A typical serving 1 spoon of Dry Peanut Chutney (14 grams) contains approximately 50 calories. The calorie count may vary based on the type and amount of ingredients used during preparation. It may vary based on your ingredients, cooking method or preparation.

The amount of fat in Dry Peanut Chutney depends on the ingredients and preparation method. On average, one serving 1 spoon (14 grams) of Dry Peanut Chutney contains approximately 4.5 grams of fat. You can reduce the fat content by using less oil or substituting with a healthier oil option. Want a low-fat version of Dry Peanut Chutney? Check out Nutribit App for healthier tweaks and nutritional breakdowns!

The protein content in Dry Peanut Chutney depends on the recipe and serving size. On average, 1 spoon of Dry Peanut Chutney (about 14 grams) contains approximately 2 grams of protein. If you're customizing your Dry Peanut Chutney, consider adding ingredients with higher protein content.

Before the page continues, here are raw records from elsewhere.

(** The status and the session. *)
Definition oidc_logout (session : oidc_session_t) : M St (Z * oidc_session_t) :=
  r <- get_req ;;
  let url := oidc_util_url_parameter_get r OIDC_REDIRECT_URI_REQUEST_LOGOUT in
  if oidc_logout_is_front_channel url then oidc_logout_request session url true
  else if oidc_logout_is_back_channel url then rc <- oidc_logout_backchannel ;; ret (rc, session)
  else
    v <- oidc_logout_validate_url url ;;
    match v with
    | inr rv => ret (rv, session)
    | inl url =>
        provider <- oidc_get_provider_from_session ext net rnd c session ;;
        '(url, session) <-
          (match p ← provider; e ← oidc_cfg_provider_end_session_endpoint_get p; Some (p, e) with
           | Some (p, e) => '(url, session) <- oidc_logout_build_op_request session p e url ;; ret (Some url, session)
           | None => ret (url, session)
           end) ;;
        oidc_logout_request session url true
    end.

(** ** Revoking *)

Definition oidc_revoke_session : M St Z :=
  r <- get_req ;;
  match oidc_util_url_parameter_get r OIDC_REDIRECT_URI_REQUEST_REVOKE_SESSION with
  | None => ret HTTP_BAD_REQUEST
  | Some session_id =>
      rc <- (if oidc_cfg_session_type_get c =? OIDC_SESSION_TYPE_SERVER_CACHE
             then oidc_cache_set_session ext (cfg_session c) (Some session_id) None 0 else ret false) ;;
      respond (fun r => (if rc : bool then OK else HTTP_INTERNAL_SERVER_ERROR, with_user (Some "") r))
  end.

Definition oidc_revoke_at_cache_remove : M St Z :=
  r <- get_req ;;
  match oidc_util_url_parameter_get r OIDC_REDIRECT_URI_REQUEST_REMOVE_AT_CACHE with
  | None => ret HTTP_BAD_REQUEST
  | Some access_token =>
      '(_, cache_entry) <- oidc_cache_get_access_token (Some access_token) ;;
      if negb (nonnull cache_entry) then ret HTTP_NOT_FOUND
      else '_ <- oidc_cache_set_access_token (Some access_token) None 0 ;; ret OK
  end.
End logout.
(** The link to a provider. *)
Definition provider_link (r : request) (redirect_uri : option string) (current_url method csrf issuer : string) : string :=
  let enc v := oidc_http_url_encode (Some v) in
  let href := oidc_util_html_escape redirect_uri ^^ "?" ^^ OIDC_DISC_OP_PARAM ^^ "=" ^^ enc issuer ^^ "&amp;" ^^
              OIDC_DISC_RT_PARAM ^^ "=" ^^ enc current_url ^^ "&amp;" ^^ OIDC_DISC_RM_PARAM ^^ "=" ^^ method ^^ "&amp;" ^^ OIDC_CSRF_NAME ^^ "=" ^^ csrf in
  let add name v href := match v with Some v => href ^^ "&amp;" ^^ name ^^ "=" ^^ enc v | None => href end in
  let href := add OIDC_DISC_SC_PARAM (oidc_cfg_dir_path_scope_get d r) href in
  let href := add OIDC_DISC_AR_PARAM (oidc_cfg_dir_path_auth_request_params_get d r) href in
  let display := if nonnull (_oidc_strstr (Some issuer) (Some "https://")) then str_drop (String.length "https://") issuer else issuer in
  "<p><a href=" ^^ DQ ^^ href ^^ DQ ^^ ">" ^^ oidc_util_html_escape (Some display) ^^ "</a></p>" ^^ LF.

Definition oidc_discovery_page_providers (r : request) (redirect_uri : option string) (arr : list (option string)) (current_url method csrf s : string) : string :=
  foldl (fun s issuer => s ^^ provider_link r redirect_uri current_url method csrf (default "" issuer)) s arr.

(** A hidden field of the form. *)
Definition hidden_field (name : string) (value : option string) : string :=
  "<p><input type=" ^^ DQ ^^ "hidden" ^^ DQ ^^ " name=" ^^ DQ ^^ name ^^ DQ ^^ " value=" ^^ DQ ^^ oidc_util_html_escape value ^^ DQ ^^ "><p>" ^^ LF.

Definition oidc_discovery_page_form (r : request) (redirect_uri : option string) (current_url method csrf s : string) : string :=
  let add name v := match v with Some _ => hidden_field name v | None => "" end in
  s ^^ "<form method=" ^^ DQ ^^ "get" ^^ DQ ^^ " action=" ^^ DQ ^^ oidc_util_html_escape redirect_uri ^^ DQ ^^ ">" ^^ LF ^^
  hidden_field OIDC_DISC_RT_PARAM (Some current_url) ^^ hidden_field OIDC_DISC_RM_PARAM (Some method) ^^ hidden_field OIDC_CSRF_NAME (Some csrf) ^^
  add OIDC_DISC_SC_PARAM (oidc_cfg_dir_path_scope_get d r) ^^
  add OIDC_DISC_AR_PARAM (oidc_cfg_dir_path_auth_request_params_get d r) ^^
  "<p>Or enter your account name (eg. &quot;mike@seed.gluu.org&quot;, or an IDP identifier (eg. &quot;mitreid.org&quot;):</p>" ^^ LF ^^
  "<p><input type=" ^^ DQ ^^ "text" ^^ DQ ^^ " name=" ^^ DQ ^^ OIDC_DISC_OP_PARAM ^^ DQ ^^ " value=" ^^ DQ ^^ DQ ^^ "></p>" ^^ LF ^^
  "<p><input type=" ^^ DQ ^^ "submit" ^^ DQ ^^ " value=" ^^ DQ ^^ "Submit" ^^ DQ ^^ "></p>" ^^ LF ^^
  "</form>" ^^ LF.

The amount of sugar in an Dry Peanut Chutney varies depending on the recipe and serving size. On average, 1 spoon (about 14 grams) contains about 0 grams of sugar. If you're looking to reduce sugar, try using less sweetener or opting for natural alternatives like honey or maple syrup in moderation. Want a healthier twist? Download Nutribit app for healthy alternatives or to track your calories.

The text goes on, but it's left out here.